** Records supplied **

• • • • •

(* ===== verification/Sha2.v ===== *)
(** * SHA-1, SHA-256 and SHA-512: [crypto/sha2.c]

    The transforms with their sixteen-word ring buffers, and the hash functions
    built on them.  The configuration is the one of the firmware: little-endian,
    without [SHA2_UNROLL_TRANSFORM]. *)

From stdpp Require Import base list numbers.
From Stdlib Require Import ZArith Lia.
From S2P Require Import Prelude Bits Hash.
Local Open Scope fw_scope.

Module Sha2.
Import Hash.

(** ** The logical functions *)

Definition SHR (b x : Z) : Z := Z.shiftr x b.
Definition ROTR32 (b x : Z) : Z := Z.shiftr x b .| u32 (Z.shiftl x (32 - b)).
Definition ROTR64 (b x : Z) : Z := Z.shiftr x b .| u64 (Z.shiftl x (64 - b)).
Definition ROTL32 (b x : Z) : Z := u32 (Z.shiftl x b) .| Z.shiftr x (32 - b).

(** [~x] is truncated by the conjunction with [z]. *)
Definition Ch (x y z : Z) : Z := (x .& y) .^ (Z.lnot x .& z).
Definition Maj (x y z : Z) : Z := (x .& y) .^ (x .& z) .^ (y .& z).
Definition Parity (x y z : Z) : Z := x .^ y .^ z.

Definition Sigma0_256 (x : Z) : Z := ROTR32 2 x .^ ROTR32 13 x .^ ROTR32 22 x.
Definition Sigma1_256 (x : Z) : Z := ROTR32 6 x .^ ROTR32 11 x .^ ROTR32 25 x.
Definition sigma0_256 (x : Z) : Z := ROTR32 7 x .^ ROTR32 18 x .^ SHR 3 x.
Definition sigma1_256 (x : Z) : Z := ROTR32 17 x .^ ROTR32 19 x .^ SHR 10 x.
Definition Sigma0_512 (x : Z) : Z := ROTR64 28 x .^ ROTR64 34 x .^ ROTR64 39 x.
Definition Sigma1_512 (x : Z) : Z := ROTR64 14 x .^ ROTR64 18 x .^ ROTR64 41 x.
Definition sigma0_512 (x : Z) : Z := ROTR64 1 x .^ ROTR64 8 x .^ SHR 7 x.
Definition sigma1_512 (x : Z) : Z := ROTR64 19 x .^ ROTR64 61 x .^ SHR 6 x.

(** ** Constants *)

Definition K1_0_TO_19 : Z := 0x5a827999.
Definition K1_20_TO_39 : Z := 0x6ed9eba1.
Definition K1_40_TO_59 : Z := 0x8f1bbcdc.
Definition K1_60_TO_79 : Z := 0xca62c1d6.

Definition sha1_initial_hash_value : list Z :=
  [ 0x67452301; 0xefcdab89; 0x98badcfe; 0x10325476; 0xc3d2e1f0 ].

(** A table of [bits]-bit words, given by its rows of [n] words. *)
Definition table (bits : Z) (n : nat) (rows : list Z) : list Z :=
  concat (map (fun r => rev (map (fun i => wrap bits (Z.shiftr r (bits * Z.of_nat i))) (seq 0 n))) rows).

Definition K256 : list Z := Eval vm_compute in
  table 32 4
     [ 0x428a2f9871374491b5c0fbcfe9b5dba5; 0x3956c25b59f111f1923f82a4ab1c5ed5;
       0xd807aa9812835b01243185be550c7dc3; 0x72be5d7480deb1fe9bdc06a7c19bf174;
       0xe49b69c1efbe47860fc19dc6240ca1cc; 0x2de92c6f4a7484aa5cb0a9dc76f988da;
       0x983e5152a831c66db00327c8bf597fc7; 0xc6e00bf3d5a7914706ca635114292967;
       0x27b70a852e1b21384d2c6dfc53380d13; 0x650a7354766a0abb81c2c92e92722c85;
       0xa2bfe8a1a81a664bc24b8b70c76c51a3; 0xd192e819d6990624f40e3585106aa070;
       0x19a4c1161e376c082748774c34b0bcb5; 0x391c0cb34ed8aa4a5b9cca4f682e6ff3;
       0x748f82ee78a5636f84c878148cc70208; 0x90befffaa4506cebbef9a3f7c67178f2 ].

Definition sha256_initial_hash_value : list Z :=
  [ 0x6a09e667; 0xbb67ae85; 0x3c6ef372; 0xa54ff53a;
    0x510e527f; 0x9b05688c; 0x1f83d9ab; 0x5be0cd19 ].

Definition K512 : list Z := Eval vm_compute in
  table 64 2
     [ 0x428a2f98d728ae227137449123ef65cd; 0xb5c0fbcfec4d3b2fe9b5dba58189dbbc;
       0x3956c25bf348b53859f111f1b605d019; 0x923f82a4af194f9bab1c5ed5da6d8118;
       0xd807aa98a303024212835b0145706fbe; 0x243185be4ee4b28c550c7dc3d5ffb4e2;
       0x72be5d74f27b896f80deb1fe3b1696b1; 0x9bdc06a725c71235c19bf174cf692694;
       0xe49b69c19ef14ad2efbe4786384f25e3; 0x0fc19dc68b8cd5b5240ca1cc77ac9c65;
       0x2de92c6f592b02754a7484aa6ea6e483; 0x5cb0a9dcbd41fbd476f988da831153b5;
       0x983e5152ee66dfaba831c66d2db43210; 0xb00327c898fb213fbf597fc7beef0ee4;
       0xc6e00bf33da88fc2d5a79147930aa725; 0x06ca6351e003826f142929670a0e6e70;
       0x27b70a8546d22ffc2e1b21385c26c926; 0x4d2c6dfc5ac42aed53380d139d95b3df;
       0x650a73548baf63de766a0abb3c77b2a8; 0x81c2c92e47edaee692722c851482353b;
       0xa2bfe8a14cf10364a81a664bbc423001; 0xc24b8b70d0f89791c76c51a30654be30;
       0xd192e819d6ef5218d69906245565a910; 0xf40e35855771202a106aa07032bbd1b8;
       0x19a4c116b8d2d0c81e376c085141ab53; 0x2748774cdf8eeb9934b0bcb5e19b48a8;
       0x391c0cb3c5c95a634ed8aa4ae3418acb; 0x5b9cca4f7763e373682e6ff3d6b2b8a3;
       0x748f82ee5defb2fc78a5636f43172f60; 0x84c87814a1f0ab728cc702081a6439ec;
       0x90befffa23631e28a4506cebde82bde9; 0xbef9a3f7b2c67915c67178f2e372532b;
       0xca273eceea26619cd186b8c721c0c207; 0xeada7dd6cde0eb1ef57d4f7fee6ed178;
       0x06f067aa72176fba0a637dc5a2c898a6; 0x113f9804bef90dae1b710b35131c471b;
       0x28db77f523047d8432caab7b40c72493; 0x3c9ebe0a15c9bebc431d67c49c100d4c;
       0x4cc5d4becb3e42b6597f299cfc657e2a; 0x5fcb6fab3ad6faec6c44198c4a475817 ].

Definition sha512_initial_hash_value : list Z :=
  [ 0x6a09e667f3bcc908; 0xbb67ae8584caa73b; 0x3c6ef372fe94f82b; 0xa54ff53a5f1d36f1;
    0x510e527fade682d1; 0x9b05688c2b3e6c1f; 0x1f83d9abfb41bd6b; 0x5be0cd19137e2179 ].

(** ** The SHA-2 transform

    [sha256_Transform] and [sha512_Transform] are the same code over another word
    type, other logical functions and another number of rounds. *)

Record regs := Regs { ra : Z; rb : Z; rc : Z; rd : Z; re : Z; rf : Z; rg : Z; rh : Z }.

Section Transform.
Context (w : Z) (Sigma0 Sigma1 sigma0 sigma1 : Z -> Z) (K : list Z) (rounds : nat).

(** One step of the compression function with the message word [wj]. *)
Definition sha2_round (k wj : Z) (r : regs) : regs :=
  let T1 := wrap w (rh r + Sigma1 (re r) + Ch (re r) (rf r) (rg r) + k + wj) in
  let T2 := wrap w (Sigma0 (ra r) + Maj (ra r) (rb r) (rc r)) in
  Regs (wrap w (T1 + T2)) (ra r) (rb r) (rc r) (wrap w (rd r + T1)) (re r) (rf r) (rg r).

(** Rounds 0 to 15, which copy the data. *)
Fixpoint sha2_load_loop (data : list Z) (j : Z) (W : list Z) (r : regs) : list Z * regs :=
  match data with
  | [] => (W, r)
  | x :: data => sha2_load_loop data (j + 1) (zupd W j x) (sha2_round (znth 0 K j) x r)
  end.

(** The remaining rounds, with the message expansion in the ring buffer. *)
Fixpoint sha2_expand_loop (n : nat) (j : Z) (W : list Z) (r : regs) : regs :=
  match n with
  | O => r
  | S n =>
      let s0 := sigma0 (znth 0 W ((j + 1) .& 0x0f)) in
      let s1 := sigma1 (znth 0 W ((j + 14) .& 0x0f)) in
      let wj := wrap w (znth 0 W (j .& 0x0f) + (s1 + znth 0 W ((j + 9) .& 0x0f) + s0)) in
      sha2_expand_loop n (j + 1) (zupd W (j .& 0x0f) wj) (sha2_round (znth 0 K j) wj r)
  end.

Definition sha2_Transform (state_in data : list Z) : list Z :=
  let s i := znth 0 state_in i in
  let r := Regs (s 0) (s 1) (s 2) (s 3) (s 4) (s 5) (s 6) (s 7) in
  let '(W, r) := sha2_load_loop (take 16 data) 0 (zrep 16 0) r in
  let r := sha2_expand_loop (rounds - 16) 16 W r in
  [ wrap w (s 0 + ra r); wrap w (s 1 + rb r); wrap w (s 2 + rc r); wrap w (s 3 + rd r);
    wrap w (s 4 + re r); wrap w (s 5 + rf r); wrap w (s 6 + rg r); wrap w (s 7 + rh r) ].

End Transform.

Definition sha256_Transform : list Z -> list Z -> list Z :=
  sha2_Transform 32 Sigma0_256 Sigma1_256 sigma0_256 sigma1_256 K256 64.
Definition sha512_Transform : list Z -> list Z -> list Z :=
  sha2_Transform 64 Sigma0_512 Sigma1_512 sigma0_512 sigma1_512 K512 80.

(** ** The SHA-1 transform *)

Record regs1 := Regs1 { qa : Z; qb : Z; qc : Z; qd : Z; qe : Z }.

Definition sha1_round (f : Z -> Z -> Z -> Z) (k wj : Z) (r : regs1) : regs1 :=
  let T1 := u32 (ROTL32 5 (qa r) + f (qb r) (qc r) (qd r) + qe r + k + wj) in
  Regs1 T1 (qa r) (ROTL32 30 (qb r)) (qc r) (qd r).

Fixpoint sha1_load_loop (data : list Z) (j : Z) (W : list Z) (r : regs1) : list Z * regs1 :=
  match data with
  | [] => (W, r)
  | x :: data => sha1_load_loop data (j + 1) (zupd W j x) (sha1_round Ch K1_0_TO_19 x r)
  end.

(** The loops up to 20, 40, 60 and 80 differ in the function and the constant. *)
Fixpoint sha1_expand_loop (f : Z -> Z -> Z -> Z) (k : Z) (n : nat) (j : Z) (W : list Z) (r : regs1)
    : list Z * regs1 :=
  match n with
  | O => (W, r)
  | S n =>
      let T1 := znth 0 W ((j + 13) .& 0x0f) .^ znth 0 W ((j + 8) .& 0x0f)
                .^ znth 0 W ((j + 2) .& 0x0f) .^ znth 0 W (j .& 0x0f) in
      let wj := ROTL32 1 T1 in
      sha1_expand_loop f k n (j + 1) (zupd W (j .& 0x0f) wj) (sha1_round f k wj r)
  end.

Definition sha1_Transform (state_in data : list Z) : list Z :=
  let s i := znth 0 state_in i in
  let r := Regs1 (s 0) (s 1) (s 2) (s 3) (s 4) in
  let '(W, r) := sha1_load_loop (take 16 data) 0 (zrep 16 0) r in
  let '(W, r) := sha1_expand_loop Ch K1_0_TO_19 4 16 W r in
  let '(W, r) := sha1_expand_loop Parity K1_20_TO_39 20 20 W r in
  let '(W, r) := sha1_expand_loop Maj K1_40_TO_59 20 40 W r in
  let '(W, r) := sha1_expand_loop Parity K1_60_TO_79 20 60 W r in
  [ u32 (s 0 + qa r); u32 (s 1 + qb r); u32 (s 2 + qc r); u32 (s 3 + qd r); u32 (s 4 + qe r) ].

(** ** The hash functions *)

(** SHA-1 and SHA-256 count bits in a 64-bit integer. *)
Definition add64 (c n : Z) : Z := u64 (c + n).
Definition len64 (c : Z) : list Z := [Z.shiftr c 32; c .& 0xffffffff].

(** SHA-512 counts in two 64-bit words, low word first. *)
Definition ADDINC128 (c : Z * Z) (n : Z) : Z * Z :=
  let w0 := u64 (c.1 + n) in
  (w0, if w0 <? n then u64 (c.2 + 1) else c.2).
Definition len128 (c : Z * Z) : list Z := [c.2; c.1].

Definition sha1_alg : hash_alg Z :=
  HashAlg 4 sha1_initial_hash_value sha1_Transform REVERSE32 0 add64 id len64.
Definition sha256_alg : hash_alg Z :=
  HashAlg 4 sha256_initial_hash_value sha256_Transform REVERSE32 0 add64 id len64.
Definition sha512_alg : hash_alg (Z * Z) :=
  HashAlg 8 sha512_initial_hash_value sha512_Transform REVERSE64 (0, 0) ADDINC128 fst len128.

Definition sha1_Init := hash_Init sha1_alg.
Definition sha1_Update := hash_Update sha1_alg.
Definition sha1_Final := hash_Final sha1_alg.
Definition sha1_Raw := hash_Raw sha1_alg.

Definition sha256_Init := hash_Init sha256_alg.
Definition sha256_Init_ex (st : list Z) (bc : Z) : hash_ctx Z := HashCtx st bc (replicate 64 0).
Definition sha256_Update := hash_Update sha256_alg.
Definition sha256_Final := hash_Final sha256_alg.
Definition sha256_Raw := hash_Raw sha256_alg.

Definition sha512_Init := hash_Init sha512_alg.
Definition sha512_Update := hash_Update sha512_alg.
Definition sha512_Last := hash_Last sha512_alg.
Definition sha512_Final := hash_Final sha512_alg.
Definition sha512_Raw := hash_Raw sha512_alg.

(** The hexadecimal digests of [sha1_End], [sha256_End] and [sha512_End]. *)
Definition sha2_hex_digits : list Z :=
  [48; 49; 50; 51; 52; 53; 54; 55; 56; 57; 97; 98; 99; 100; 101; 102].
Definition hex_string (digest : list Z) : list Z :=
  concat (map (fun d => [znth 0 sha2_hex_digits (Z.shiftr (d .& 0xf0) 4);
                         znth 0 sha2_hex_digits (d .& 0x0f)]) digest).
Definition sha1_End (ctx : hash_ctx Z) : list Z := hex_string (sha1_Final ctx).
Definition sha256_End (ctx : hash_ctx Z) : list Z := hex_string (sha256_Final ctx).
Definition sha512_End (ctx : hash_ctx (Z * Z)) : list Z := hex_string (sha512_Final ctx).
Definition sha1_Data (data : list Z) : list Z := sha1_End (sha1_Update sha1_Init data).
Definition sha256_Data (data : list Z) : list Z := sha256_End (sha256_Update sha256_Init data).
Definition sha512_Data (data : list Z) : list Z := sha512_End (sha512_Update sha512_Init data).

End Sha2.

• • • • •

** Required work **
All lines from the first line of the listing above through the line containing "Definition ROTR32 (b" are to be retyped exactly. Leave out any other line.

** Task response **
(* ===== verification/Sha2.v ===== *)
(** * SHA-1, SHA-256 and SHA-512: [crypto/sha2.c]

    The transforms with their sixteen-word ring buffers, and the hash functions
    built on them.  The configuration is the one of the firmware: little-endian,
    without [SHA2_UNROLL_TRANSFORM]. *)

From stdpp Require Import base list numbers.
From Stdlib Require Import ZArith Lia.
From S2P Require Import Prelude Bits Hash.
Local Open Scope fw_scope.

Module Sha2.
Import Hash.

(** ** The logical functions *)

Definition SHR (b x : Z) : Z := Z.shiftr x b.
Definition ROTR32 (b x : Z) : Z := Z.shiftr x b .| u32 (Z.shiftl x (32 - b)).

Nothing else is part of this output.